17 февраля
Сегодня от упиранья и самозащиты голова болит. Бродит новая мысль: написать о человеке, власть имеющем, — противоположность Бертрану. Тут где-то, конечно, Венеция, и Коллеоне, и Байрон. Когда толпа догадалась, что он держал ее в кулаке, и пожелала его растерзать, — было уже поздно, ибо он сам погиб. Есть нечто в М. И. Терещенке. Вчера он был в старой шапке, уютной, такие бывают «отцовские» шапки.
На этих днях мы с мамой (отдельно) прочли новую комедию Ал. Толстого — «Насильники». Хороший замысел, хороший язык, традиции — все испорчено хулиганством, незрелым отношением к жизни, отсутствием художественной меры. По-видимому, теперь его отравляет Чулков: надсмешка над своим, что могло бы быть серьезно, и невероятные положения: много в Толстом и крови, и жиру, и похоти, и дворянства, и таланта. Но, пока он будет думать, что жизнь я искусство состоят из «трюков» (как нашептывает Чулков, — это, впрочем, мое предположение только), — будет он бесплодной смоковницей. Все можно, кроме одного, для художника; к сожалению, часто бывает так, что нарушение всего, само по себе позволительное, влечет за собой и нарушение одного — той заповеди, без исполнения которой жизнь и творчество распыляются.

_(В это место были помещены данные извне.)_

Lemma get_rate_limit_info_effect (c : Client) (w w' : World) (res : Result RateLimitInfo) :
  get_rate_limit_info c w = (res, w') -> same_store w w' /\ slept w' = slept (snd (_make_request c (base_url ++ "/rate_limit") 0 w)).
Proof.
  unfold get_rate_limit_info, bind. cbv zeta.
  pose proof (make_request_frame c (base_url ++ "/rate_limit") 0 w) as [Hs _].
  destruct (_make_request c (base_url ++ "/rate_limit") 0 w) as [[[r |] | e] w1];
    cbn [snd] in *; try (intros [= _ <-]; split; [exact Hs | reflexivity]).
  destruct (response_ok r && Z.eqb (status_code r) 200)%bool;
    [| intros [= _ <-]; split; [exact Hs | reflexivity]].
  destruct (response_json r w1) as [[data | e] w2] eqn:E1;
    apply response_json_world in E1; subst w2;
    [| intros [= _ <-]; split; [exact Hs | reflexivity]].
  destruct (dict_get data "resources" (JObj []) w1) as [[resources | e] w2] eqn:E2;
    apply dict_get_world in E2; subst w2;
    [| intros [= _ <-]; split; [exact Hs | reflexivity]].
  destruct (dict_get resources "core" (JObj []) w1) as [[core | e] w2] eqn:E3;
    apply dict_get_world in E3; subst w2;
    [| intros [= _ <-]; split; [exact Hs | reflexivity]].
  destruct (dict_get core "limit" (JStr "Unknown") w1) as [[lim | e] w2] eqn:E4;
    apply dict_get_world in E4; subst w2;
    [| intros [= _ <-]; split; [exact Hs | reflexivity]].
  destruct (dict_get core "remaining" (JStr "Unknown") w1) as [[rem | e] w2] eqn:E5;
    apply dict_get_world in E5; subst w2;
    [| intros [= _ <-]; split; [exact Hs | reflexivity]].
  destruct (dict_get core "reset" (JStr "Unknown") w1) as [[rst | e] w2] eqn:E6;
    apply dict_get_world in E6; subst w2;
    intros [= _ <-]; (split; [exact Hs | reflexivity]).
Qed.

End WorldEffects.

Section FrameEffects.
Context {rt : Runtime}.
Variable github_client : GitHubClient.Client.
Import GitHubClient Effects ScanState Pacing App.

Lemma count_repo_effect (sid : Z) (fr : Frame) (p : Progress) :
  analysis_progress (world fr) !! sid = Some p ->
  exists fr',
    count_repo sid fr = (Ok tt, fr')
    /\ processed_count fr' = processed_count fr + 1
    /\ analysis_progress (world fr')
       = <[sid := set_processed (processed_count fr + 1) p]> (analysis_progress (world fr))
    /\ DatabaseManager.analysis_sessions (db (world fr'))
       = map (DatabaseManager.update_row sid (processed_count fr + 1) "processing"
                (current_timestamp (world fr)))
             (DatabaseManager.analysis_sessions (db (world fr)))
    /\ session_trace (world fr')
       = (session_trace (world fr) ++ [DatabaseManager.analysis_sessions (db (world fr'))])%list
    /\ fetch_trace (world fr') = fetch_trace (world fr)
    /\ slept (world fr') = slept (world fr).
Proof.
  intros Hp. unfold count_repo, bind, incr_processed_count, lift, progress_update.
  cbn [world processed_count]. rewrite Hp.
  unfold update_analysis_session, modify. eexists. split; [reflexivity |].
  cbn. repeat split; reflexivity.
Qed.

Lemma monitor_rate_limit_effect (fr : Frame) :
  exists fr',
    monitor_rate_limit github_client fr = (Ok tt, fr')
    /\ processed_count fr' = processed_count fr
    /\ same_scan_state (world fr) (world fr').
Proof.
  unfold monitor_rate_limit, try_except, bind, lift.
  destruct (get_rate_limit_info github_client (world fr)) as [[info | e] w1] eqn:Eg;
    apply get_rate_limit_info_effect in Eg as [Hs _]; apply same_store_scan_state in Hs.
  - unfold int_of_str. destruct (py_int (remaining info)); cbn;
      eexists; (split; [reflexivity |]); cbn; tauto.
  - cbn. eexists. split; [reflexivity |]. cbn. tauto.
Qed.

Lemma lift_time_sleep (d : Q) (fr : Frame) :
  lift (time_sleep d) fr
  = (Ok tt, {| world := after_sleep d (world fr); processed_count := processed_count fr |}).
Proof. reflexivity. Qed.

Примечательное письмо от госпожи Санжарь. Все-таки это хорошо, что мне так пишут.
Солнце, утро, догаресса кормит голубей, голубая лагуна. — Дальний столбик со львом — в стороне вокзала. — Когда бросаются его растерзать, он погиб, но «Венеция спасена» — путем чудовищного риска, на границе с обманом, «провокацией», причем и «достойные» (но «не имеющее власти») пали жертвой. Какой-то заговор, какая-то демократка несказанной красоты, карты, свечи (если XVIII столетие; тогда уже — без догарессы).
Иду обедать к маме. Прочел повесть Пушкина, перепечатанную из «Северных цветов». Несколько фраз явно — его.